Here in the United Kingdom, summer is gradually transforming into autumn. The decrease in temperature can be seen by the change of color in the leaves, as well as a change in color to my fingers and toes.
Even on a hot summer’s day, I struggle to maintain a healthy normal color for my hands and feet. The smallest of breezes, or a draft, is sufficient to set off my Raynaud’s symptoms.
As all patients know, all too well, there is no cure for Raynaud’s.
During the past two decades, I have learned ― the hard way, I hasten to add ― that prevention is most certainly the best way for me to manage my Raynaud’s hypersensitivity. My nemesis season is Winter.
Consequently, my reality for optimum management keeps me housebound for most of the year.

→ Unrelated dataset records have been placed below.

Lemma split_once_char c s r :
  no_char c s → split_once (String c "") (s +:+ String c r) = Some (s, r).
Proof.
  induction s as [|a s IH]; intros Hn.
  - simpl. by rewrite Ascii.eqb_refl.
  - apply no_char_String in Hn as [Ha Hn]. simpl.
    rewrite (proj2 (Ascii.eqb_neq c a)) by done. by rewrite (IH Hn).
Qed.

Lemma rsplit_once_no_char c sep s : no_char c s → rsplit_once (String c sep) s = None.
Proof.
  induction s as [|a s IH]; intros Hn; [done|]. apply no_char_String in Hn as [Ha Hn].
  simpl. rewrite (proj2 (Ascii.eqb_neq c a)) by done. by rewrite (IH Hn).
Qed.

Lemma rsplit_once_char c s r :
  no_char c r → rsplit_once (String c "") (s +:+ String c r) = Some (s, r).
Proof.
  intros Hr. induction s as [|a s IH]; simpl.
  - by rewrite (rsplit_once_no_char c "" r Hr), Ascii.eqb_refl.
  - by rewrite IH.
Qed.

Lemma strip_prefix_tail sep s tail r :
  (∀ c, no_char c sep ∨ no_char c tail) → strip_prefix sep (s +:+ tail) = Some r →
  ∃ s', s = sep +:+ s' ∧ r = s' +:+ tail.
Proof.
  intros Hd. revert s. induction sep as [|a sep IH]; intros s; simpl.
  { intros [= <-]. by exists s. }
  assert (Hd' : ∀ c, no_char c sep ∨ no_char c tail).
  { intros c. destruct (Hd c) as [H|H]; [left|by right]. by apply no_char_String in H as [_ H]. }
  destruct s as [|b s]; simpl.
  - destruct tail as [|b t]; simpl; [discriminate|]. destruct (Ascii.eqb_spec a b) as [->|]; [|discriminate].
    destruct (Hd b) as [H|H]; apply no_char_String in H; naive_solver.
  - destruct (Ascii.eqb_spec a b) as [->|]; [|discriminate]. intros H.
    destruct (IH Hd' _ H) as (s' & -> & ->). by exists s'.
Qed.

(** A separator that shares no character with the tail lies before the tail. *)
Lemma rsplit_once_tail sep s tail l r :
  sep ≠ "" → (∀ c, no_char c sep ∨ no_char c tail) → rsplit_once sep (s +:+ tail) = Some (l, r) →
  ∃ s', s = l +:+ sep +:+ s' ∧ r = s' +:+ tail.
Proof.
  intros Hne Hd. destruct sep as [|a sep]; [done|].
  revert l. induction s as [|b s IH]; intros l; simpl.
  - intros H. exfalso. destruct (Hd a) as [Ha|Ha]; [by apply no_char_String in Ha as [? _]|].
    by rewrite rsplit_once_no_char in H.
  - destruct (rsplit_once (String a sep) (s +:+ tail)) as [[l' r']|] eqn:E.
    + intros [= <- <-]. destruct (IH l' eq_refl) as (s' & -> & ->). by exists s'.
    + change (if (a =? b)%char then strip_prefix sep (s +:+ tail) else None)
        with (strip_prefix (String a sep) (String b s +:+ tail)).
      destruct (strip_prefix _ _) eqn:Ep; [|discriminate]. intros [= <- <-].
      apply strip_prefix_tail in Ep as (s' & -> & ->); [|done]. by exists s'.
Qed.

Intense hibernation and house arrest are a foregone conclusion from October to April.
A seasonal change will bring a different set of symptoms to juggle.
“You should get out more” is certainly not a viable option for me, while trying to maintain a constant body temperature, in the hope of preventing a Raynaud’s attack.
During a Raynaud’s attack, my entire body will go into spasm and I lose the color in my hands and feet.
The time it takes to eventually warm up again, bringing the color back to my extremities, will vary from minutes to hours, depending upon the intensity of the attack. This then will be followed by complete exhaustion, while my body restores its energy levels, which, thanks to my scleroderma symptoms, are minuscule at the best of times.
Fatigue remains one of my biggest challenges.
Before I took the medicine bosentan, I would have ulcers constantly on my fingers and, sometimes, on my toes.
I cannot describe accurately the excruciating pain that ulcers bring, along with the time-consuming process to get them to heal. If they do not heal and become infected, amputation of the affected digit or area is a realistic possibility. Hence, my strict house-detention rules.
I included digital ulcers as one of the many unmet clinical needs of the scleroderma patient in my article for Rare Disease Day 2017.
In particular: Deani, U.K.
and Kelli from the U.S.
There is no cure for Raynaud’s, but treatments altering blood pressure, while widening the blood vessels, attempt to maintain the circulation and blood supply.
In my advisory role to the European Medicines Agency (EMA), my suggestion that digital ulcers be included in all scientific clinical trial protocol has been endorsed. I’ve covered management of digital ischaemia in scleroderma and Raynaud’s, management of Raynaud’s phenomenon in scleroderma and Raynaud’s management of digital ulcers.
The editorial of the most recent edition of the Journal of Scleroderma and Related Disorders, (Vol. 2 Issue 2, May–Aug 2017), sets out “The critical need for accurately defining digital ulcers in scleroderma.”
The research article “Defining skin ulcers in systemic sclerosis: systematic literature review and proposed World Scleroderma (WSF) definition” is contained within the same edition. Both the editorial and the research article discuss the difficulties that digital ulcers pose in their identification, management and treatment.
The topic of digital ulcers being discussed within the journal is very encouraging to the patient. In my view, digital ulcers, though not life-threatening, per se, have not been given the medical and pharmaceutical recognition they deserve, because they cause complete misery to the Raynaud’s and scleroderma patient.
Living the dream, scleroderma style.